Interpretação sobre a Condição de “Sociedade”
Um ponto crucial da análise da Receita Federal foi a interpretação do conceito de “sociedade” para fins da aplicação da Convenção. Conforme o artigo 3º, parágrafo 1º, alínea “e” da Convenção, o termo “sociedade” significa qualquer pessoa jurídica ou qualquer entidade considerada como tal para fins fiscais.
A Solução de Consulta esclareceu que, de acordo com a legislação brasileira (arts. 158 e 159 do Regulamento do Imposto de Renda), os órgãos da administração pública direta não são considerados como pessoa jurídica para fins do Imposto sobre a Renda das Pessoas Jurídicas (IRPJ), não sendo alcançados por sua tributação.

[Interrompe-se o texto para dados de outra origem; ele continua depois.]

Definition head_layout (stringify : StructuredData -> jsstring)
           (article : Article) (options : ExportOptions) : list segment :=
  match seo_included article options with
  | Some seo =>
    [ Template (js "  <title>"); inline (seo_title seo);
      Template (js "</title>\n") ]
    ++ meta_layout "  <meta name=\x22description\x22 content=\x22"
                   (seo_description seo)
    ++ meta_layout "  <meta name=\x22keywords\x22 content=\x22"
                   (join (js ", ") (keywords seo))
    ++ meta_layout "  <meta name=\x22robots\x22 content=\x22" (metaRobots seo)
    ++ match nonempty (canonicalUrl seo) with
       | Some url =>
         meta_layout "  <link rel=\x22canonical\x22 href=\x22" url
       | None => []
       end
    ++ meta_layout "  <meta property=\x22og:title\x22 content=\x22"
                   (ogTitle seo)
    ++ meta_layout "  <meta property=\x22og:description\x22 content=\x22"
                   (ogDescription seo)
    ++ [ Template
           (js "  <meta property=\x22og:type\x22 content=\x22article\x22>\n") ]
    ++ match nonempty (canonicalUrl seo) with
       | Some url =>
         meta_layout "  <meta property=\x22og:url\x22 content=\x22" url
       | None => []
       end
    ++ [ Template
           (js "  <meta name=\x22twitter:card\x22 content=\x22summary_large_image\x22>\n") ]
    ++ meta_layout "  <meta name=\x22twitter:title\x22 content=\x22"
                   (twitterTitle seo)
    ++ meta_layout "  <meta name=\x22twitter:description\x22 content=\x22"
                   (twitterDescription seo)
    ++ match structuredData seo with
       | Some data =>
         [ Template (js "  <script type=\x22application/ld+json\x22>\n");
           Template (js "  "); Payload (stringify data); Template (js "\n");
           Template (js "  </script>\n") ]
       | None => []
       end
  | None =>
    [ Template (js "  <title>"); inline (art_title article);
      Template (js "</title>\n") ]
  end.

Definition banner_layout (clock : Clock) (article : Article)
           (options : ExportOptions) : list segment :=
  match seo_included article options with
  | Some _ =>
    [ Template (js "  <div class=\x22meta-info\x22>\n");
      Template (js "    <h4>📊 記事情報</h4>\n");
      Template (js "    <p><strong>生成日:</strong> ");
      Stamp (bannerDate clock); Template (js "</p>\n");
      Template (js "    <p><strong>生成システム:</strong> LLMO コンテンツ生成システム (CloudFlow Dynamics)</p>\n");
      Template (js "    <p><strong>最適化:</strong> SEO + LLMO/GEO統合最適化</p>\n");
      Template (js "  </div>\n") ]
  | None => []
  end.

Definition html_layout (stringify : StructuredData -> jsstring)
           (clock : Clock) (article : Article) (options : ExportOptions)
  : list segment :=
  [ Template (js "<!DOCTYPE html>\n<html lang=\x22ja\x22>\n<head>\n");
    Template (js "  <meta charset=\x22UTF-8\x22>\n");
    Template (js "  <meta name=\x22viewport\x22 content=\x22width=device-width, initial-scale=1.0\x22>\n") ]
  ++ head_layout stringify article options
  ++ match includeStyles options with
     | Some false => []
     | _ => [ Template html_styles ]
     end
  ++ [ Template (js "</head>\n<body>\n") ]
  ++ banner_layout clock article options
  ++ [ Template (js "  <h1>"); inline (art_title article);
       Template (js "</h1>\n\n") ]
  ++ flat_map section_layout (sections article)
  ++ [ Template (js "  <div class=\x22footer\x22>\n");
       Template (js "    <p>🤖 <strong>この記事はAIにより自動生成されました</strong></p>\n");
       Template (js "    <p><em>LLMO コンテンツ生成システム</em> - CloudFlow Dynamics</p>\n");
       Template (js "    <p>生成日: "); Stamp (footerDate clock);
       Template (js " "); Stamp (footerTime clock); Template (js "</p>\n");
       Template (js "  </div>\n");
       Template (js "</body>\n</html>") ].

(** *** The fields of an export *)

Definition subheading_fields (sub : Subheading) : list jsstring :=
  [sub_title sub; sub_content sub].

Definition section_fields (section : ArticleSection) : list jsstring :=
  [heading section; content section]
  ++ match subheadings section with
     | Some subs => flat_map subheading_fields subs
     | None => []
     end.

Definition canonical_field (seo : SEOMetadata) : list jsstring :=
  match nonempty (canonicalUrl seo) with
  | Some url => [url]
  | None => []
  end.

(** The metadata strings of the document head (the keywords joined as
    the exporter joins them), in the order of their tags. *)
Definition seo_fields (seo : SEOMetadata) : list jsstring :=
  [seo_title seo; seo_description seo; join (js ", ") (keywords seo);
   metaRobots seo]
  ++ canonical_field seo
  ++ [ogTitle seo; ogDescription seo]
  ++ canonical_field seo
  ++ [twitterTitle seo; twitterDescription seo].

Portanto, no caso analisado, o tomador dos serviços (órgão da administração pública estadual direta) não constitui uma sociedade para fins da referida convenção, o que impede o preenchimento da condição prevista no artigo 14, parágrafo 1º, item 1, para que haja a incidência do IRRF no Brasil.
Impactos Práticos da Decisão
Com base na análise técnica apresentada, a Receita Federal concluiu que os valores pagos, creditados, entregues, empregados ou remetidos a título de serviços de engenharia prestados a órgão da administração pública estadual direta por sociedade de engenheiros residente no México classificam-se no artigo 14 da Convenção Brasil-México.

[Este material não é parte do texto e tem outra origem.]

(** * Membership and access control of the mentoria signaling server

    A shallow embedding of the two signaling servers of the repository:

    - [Mentoria]: the access-controlled server (one pre-provisioned room,
      join requests approved by a mentor, invitations);
    - [OpenJoin]: the open-join server (ad-hoc rooms created on demand,
      capacity 20, rooms deleted when they empty).

    Modelling conventions.

    - The process-level stores ([onlineUsers], [mentoriaRooms], [rooms]) and
      the transport's table of connected sockets ([io.sockets.sockets]) are
      the components of an explicit [state]; a handler is a function from
      the state, the id of the socket the event arrived on and the event's
      payload to the next state and the list of messages it emits, in order.
    - JavaScript objects used as dictionaries are finite maps holding their
      own properties.  A read [obj[k]] of a key the object does not own
      falls through to [Object.prototype]: for the names in
      [prototype_properties] it yields a function (or the prototype itself),
      which is truthy, is no string, and has none of the fields the servers
      read from their records ([inherited], [has_record], [has_string]).  A
      member read on such a value where a room's dictionary is expected is a
      read on [undefined] and throws.  Writes and deletions act on own
      properties only (an assignment under the key [__proto__], which in
      JavaScript replaces the prototype of the object, is modelled as any
      other write).
    - An event arrives with a payload object whose fields are strings; the
      empty string stands for every falsy value a client may send or omit,
      and for a display name read as [undefined].  [truthy] is JavaScript
      truthiness on such a field.  An event sent with no payload at all is
      [no_payload]: reading a field of it throws.
    - Where the source walks over an object (participant lists, presence
      snapshots, the search for the room of a disconnecting user) the model
      walks over the map in key order; the access-controlled server never has
      more than its one pre-provisioned room.
    - An emitted message is recorded with its destination as the source names
      it (the socket itself, a transport room, everyone); whether the
      transport delivers it is not modelled.
    - A handler that throws (a property read on [undefined]) yields [None]:
      the exception is not caught and the process ends.
    - Logging is not modelled. *)

From stdpp Require Import base option strings list gmap fin_maps.

Local Open Scope string_scope.
Local Open Scope list_scope.
Local Open Scope stdpp_scope.

Set Warnings "-register-all".

(** ** Values sent over the wire *)

Inductive json :=
| JUndefined
| JNull
| JBool (b : bool)
| JNum (n : nat)
| JStr (s : string)
| JArr (xs : list json)
| JObj (fields : list (string * json)).

(** Where an emitted message goes. *)
Inductive dest :=
| to_socket (socketId : string)        (* socket.emit(...)           *)
| to_room (room : string)              (* io.to(room).emit(...)      *)
| to_room_except (room socketId : string) (* socket.to(room).emit(...) *)
| to_all                               (* io.emit(...)               *)
| to_undefined.                        (* io.to(undefined).emit(...) *)

Record emit := Emit { e_dest : dest; e_name : string; e_payload : json }.

Definition truthy (x : string) : bool := negb (String.eqb x "").

(** Truthiness of an opaque payload (an SDP or an ICE candidate). *)
Definition json_truthy (j : json) : bool :=
  match j with
  | JUndefined | JNull | JBool false | JNum 0 => false
  | JStr x => truthy x
  | _ => true
  end.

Definition truthy_opt (o : option string) : bool :=
  match o with Some x => truthy x | None => false end.

(** [a === b] where [a] is [null] or a string and [b] is [undefined] or a
    string: the two agree only when both are strings and equal. *)
Definition same_id (a b : option string) : bool :=
  match a, b with
  | Some x, Some y => String.eqb x y
  | _, _ => false
  end.

Definition error_message (socketId text : string) : emit :=
  Emit (to_socket socketId) "error_message" (JStr text).

(** ** Reads of keys an object does not own *)

(** The properties every object literal inherits from [Object.prototype]. *)
Definition prototype_properties : list string :=
  ["constructor"; "__defineGetter__"; "__defineSetter__"; "hasOwnProperty";
   "__lookupGetter__"; "__lookupSetter__"; "isPrototypeOf";
   "propertyIsEnumerable"; "toString"; "valueOf"; "__proto__"; "toLocaleString"].

Definition inherited (k : string) : bool :=
  existsb (String.eqb k) prototype_properties.

(** [obj[k]] is truthy, for a dictionary of records: an own record, or an
    inherited property. *)
Definition has_record {A : Type} (m : gmap string A) (k : string) : bool :=
  match m !! k with
  | Some _ => true
  | None => inherited k
  end.

(** [obj[k]] is truthy, for a dictionary of strings. *)
Definition has_string (m : gmap string string) (k : string) : bool :=
  match m !! k with
  | Some v => truthy v
  | None => inherited k
  end.

(** [obj[k]] is an inherited property: truthy, but none of the records the
    server stored; reading a dictionary off it gives [undefined]. *)
Definition inherited_only {A : Type} (m : gmap string A) (k : string) : bool :=
  match m !! k with
  | Some _ => false
  | None => inherited k
  end.

(** ** The access-controlled server *)

Module Mentoria.

Record user := User {
  u_socketId : string;
  u_displayName : string;
  u_isMentor : bool }.

Record participant := Participant {
  p_socketId : string;
  p_displayName : string;
  p_status : string }.

Record request := Request {
  q_socketId : string;
  q_displayName : string }.

Record room := Room {
  room_id : string;
  room_name : string;
  mentorId : option string;
  participants : gmap string participant;
  pendingRequests : gmap string request;
  invitedUsers : gmap string string }.

(** The fields the server keeps on a socket object, and the transport rooms
    the socket has joined. *)
Record socket := Socket {
  userId : option string;
  isMentor : bool;
  currentRoomId : option string;
  joinedRooms : gset string }.

Record state := State {
  onlineUsers : gmap string user;
  mentoriaRooms : gmap string room;
  sockets : gmap string socket }.

Definition defaultMentoriaRoomId : string := "default_mentoria_room".

Definition init : state :=
  State ∅
        {[ defaultMentoriaRoomId :=
             Room defaultMentoriaRoomId "Sala de Mentoria Principal" None ∅ ∅ ∅ ]}
        ∅.

Definition new_socket : socket := Socket None false None ∅.

(** Field updates. *)
Definition set_mentorId (r : room) (m : option string) : room :=
  Room (room_id r) (room_name r) m (participants r) (pendingRequests r) (invitedUsers r).
Definition set_participants (r : room) (ps : gmap string participant) : room :=
  Room (room_id r) (room_name r) (mentorId r) ps (pendingRequests r) (invitedUsers r).
Definition set_pendingRequests (r : room) (qs : gmap string request) : room :=
  Room (room_id r) (room_name r) (mentorId r) (participants r) qs (invitedUsers r).
Definition set_invitedUsers (r : room) (iv : gmap string string) : room :=
  Room (room_id r) (room_name r) (mentorId r) (participants r) (pendingRequests r) iv.
Definition set_rooms (s : state) (rs : gmap string room) : state :=
  State (onlineUsers s) rs (sockets s).
Definition set_sockets (s : state) (ss : gmap string socket) : state :=
  State (onlineUsers s) (mentoriaRooms s) ss.
Definition set_users (s : state) (us : gmap string user) : state :=
  State us (mentoriaRooms s) (sockets s).

(** [room.participants[u] && room.participants[u].status === 'joined'] *)
Definition is_joined (r : room) (u : string) : bool :=
  match participants r !! u with
  | Some p => String.eqb (p_status p) "joined"
  | None => false
  end.

Definition status_msg (socketId status : string) : emit :=
  Emit (to_socket socketId) "mentoria_access_status" (JObj [("status", JStr status)]).

Definition participantDetails (r : room) : list json :=
  (λ up : string * participant,
     JObj [("userId", JStr up.1); ("displayName", JStr (p_displayName up.2))])
  <$> filter (λ up : string * participant, String.eqb (p_status up.2) "joined" = true)
             (map_to_list (participants r)).

Definition broadcastMentoriaRoomParticipants (s : state) (roomId : string) : list emit :=
  match mentoriaRooms s !! roomId with
  | None => []
  | Some r =>
      [Emit (to_room roomId) "mentoria_room_participants_update" (JArr (participantDetails r))]
  end.

Definition broadcastPresenceUpdate (s : state) : emit :=
  Emit to_all "presence_update"
    (JObj ((λ ku : string * user,
              (ku.1, JObj [("displayName", JStr (u_displayName ku.2));
                           ("isOnline", JBool true);
                           ("isMentor", JBool (u_isMentor ku.2))]))
           <$> map_to_list (onlineUsers s))).

Definition addUserToMentoriaRoom (s : state) (sid roomId displayName joinStatus : string)
  : state * list emit :=
  match mentoriaRooms s !! roomId, sockets s !! sid with
  | Some r, Some sk =>
      match userId sk with
      | Some uid =>
          if negb (truthy uid) then (s, [])
          else if is_joined r uid then (s, [])
          else
            let sk' := Socket (userId sk) (isMentor sk) (Some roomId)
                              ({[roomId]} ∪ joinedRooms sk) in
            let r' := set_participants r
                        (<[uid := Participant sid displayName "joined"]> (participants r)) in
            let s' := State (onlineUsers s)
                            (<[roomId := r']> (mentoriaRooms s))
                            (<[sid := sk']> (sockets s)) in
            (s', status_msg sid joinStatus :: broadcastMentoriaRoomParticipants s' roomId)
      | None => (s, [])
      end
  | _, _ => (s, [])
  end.

Definition removeUserFromMentoriaRoom (s : state) (sid roomId : string)
  : state * list emit :=
  match mentoriaRooms s !! roomId, sockets s !! sid with
  | Some r, Some sk =>
      match userId sk with
      | Some uid =>
          if negb (truthy uid) then (s, [])
          else if has_record (participants r) uid then
            let cur := if bool_decide (currentRoomId sk = Some roomId)
                       then None else currentRoomId sk in
            let sk' := Socket (userId sk) (isMentor sk) cur (joinedRooms sk ∖ {[roomId]}) in
            let r' := set_participants r (delete uid (participants r)) in
            (* the mentor leaving changes nothing else: mentorId is kept *)
            let s' := State (onlineUsers s)
                            (<[roomId := r']> (mentoriaRooms s))
                            (<[sid := sk']> (sockets s)) in
            (s', broadcastMentoriaRoomParticipants s' roomId ++ [status_msg sid "not_joined"])
          else (s, [])
      | None => (s, [])
      end
  | _, _ => (s, [])
  end.

(** *** Events and their handlers *)

Inductive event :=
| connection
| register_user (userId displayName : string) (isMentor : bool)
| mentoria_check_access_status (roomId : string)
| mentoria_request_join (roomId : string)
| mentoria_invite_user (roomId targetUserId : string)
| mentoria_accept_invitation (roomId inviterId : string)
| mentoria_approve_request (roomId targetUserId : string)
| mentoria_deny_request (roomId targetUserId : string)
| mentoria_user_ready_for_webrtc (roomId : string)
| mentoria_leave_room (roomId : string)
| webrtc_offer (targetUserId roomId : string) (sdp : json)
| webrtc_answer (targetUserId roomId : string) (sdp : json)
| webrtc_ice_candidate (targetUserId roomId : string) (candidate : json)
| chat_message (roomId messageText : string) (now : nat)
| end_call_1x1 (targetUserId : string)
| disconnect
| no_payload (eventName : string).   (* socket.emit(eventName) with no data *)

Definition result : Type := option (state * list emit).

Definition msg_room_not_found : string := "Sala de mentoria não encontrada.".
Definition msg_already : string := "Você já está na sala ou sua solicitação está pendente.".
Definition msg_invite_denied : string := "Ação não permitida ou usuário não encontrado.".
Definition msg_not_mentor : string := "Você não é o mentor desta sala.".
Definition msg_bad_invitation : string := "Convite inválido ou expirado.".
Definition msg_not_permitted : string := "Ação não permitida.".
Definition msg_request_not_found : string := "Solicitação não encontrada ou você não é o mentor.".
Definition msg_not_in_room : string :=
  "Usuário não autorizado ou não está na sala para iniciar WebRTC.".

Definition registration_failed (sid : string) : emit :=
  Emit (to_socket sid) "registration_failed" (JObj [("message", JStr "Invalid user data.")]).

Definition on_register_user (s : state) (sid : string) (sk : socket)
    (uid displayName : string) (mentor : bool) : result :=
  if truthy uid && truthy displayName then
    let users := <[uid := User sid displayName mentor]> (onlineUsers s) in
    let socks := <[sid := Socket (Some uid) mentor (currentRoomId sk) (joinedRooms sk)]> (sockets s) in
    let finish (rs : gmap string room) : result :=
      let s' := State users rs socks in
      Some (s', [Emit (to_socket sid) "registration_successful"
                      (JObj [("userId", JStr uid); ("socketId", JStr sid)]);
                 broadcastPresenceUpdate s']) in
    if mentor then
      match mentoriaRooms s !! defaultMentoriaRoomId with
      | None => None
      | Some r =>
          if negb (truthy_opt (mentorId r))
          then finish (<[defaultMentoriaRoomId := set_mentorId r (Some uid)]> (mentoriaRooms s))
          else finish (mentoriaRooms s)
      end
    else finish (mentoriaRooms s)
  else
    Some (s, [registration_failed sid]).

Não se configurando os requisitos previstos na referida regra distributiva da convenção que permitiriam a tributação da renda pelo Brasil, as remessas realizadas ao exterior não se sujeitarão à tributação pelo IRRF.
Esta decisão tem impactos significativos para os órgãos públicos estaduais que contratam serviços de engenharia de empresas mexicanas, pois esclarece que não há obrigação de retenção do imposto de renda na fonte nestas operações, desde que atendidas as condições analisadas.
Considerações sobre Outros Casos Similares
É importante ressaltar que a isenção de IRRF em serviços de engenharia prestados por empresas mexicanas aplica-se especificamente quando o tomador dos serviços é um órgão da administração pública estadual direta. Caso o tomador seja uma empresa pública, sociedade de economia mista ou entidade privada, a conclusão poderia ser diferente, uma vez que estes são considerados “sociedades” para fins da Convenção.
Além disso, esta análise aplica-se exclusivamente à Convenção Brasil-México. Outras convenções para evitar a dupla tributação firmadas pelo Brasil podem conter dispositivos diferentes que levem a conclusões distintas em situações similares.
Base Legal da Decisão
A decisão fundamentou-se nos seguintes dispositivos legais:
- Lei nº 5.172, de 25 de outubro de 1966 (Código Tributário Nacional), art. 98;
- Decreto nº 9.580, de 22 de novembro de 2018 (Regulamento do Imposto de Renda), arts. 158 e 159;
- Decreto nº 6.000, de 26 de dezembro de 2006 (Convenção Brasil-México), arts. 3, 12 e 14.
Vale destacar que a Solução de Consulta possui efeito vinculante para a Administração Tributária Federal em relação ao consulente, conforme previsto na Instrução Normativa RFB nº 1.396, de 16 de setembro de 2013. Para outros contribuintes em situação similar, embora não haja efeito vinculante direto, a consulta serve como importante orientação interpretativa da legislação tributária.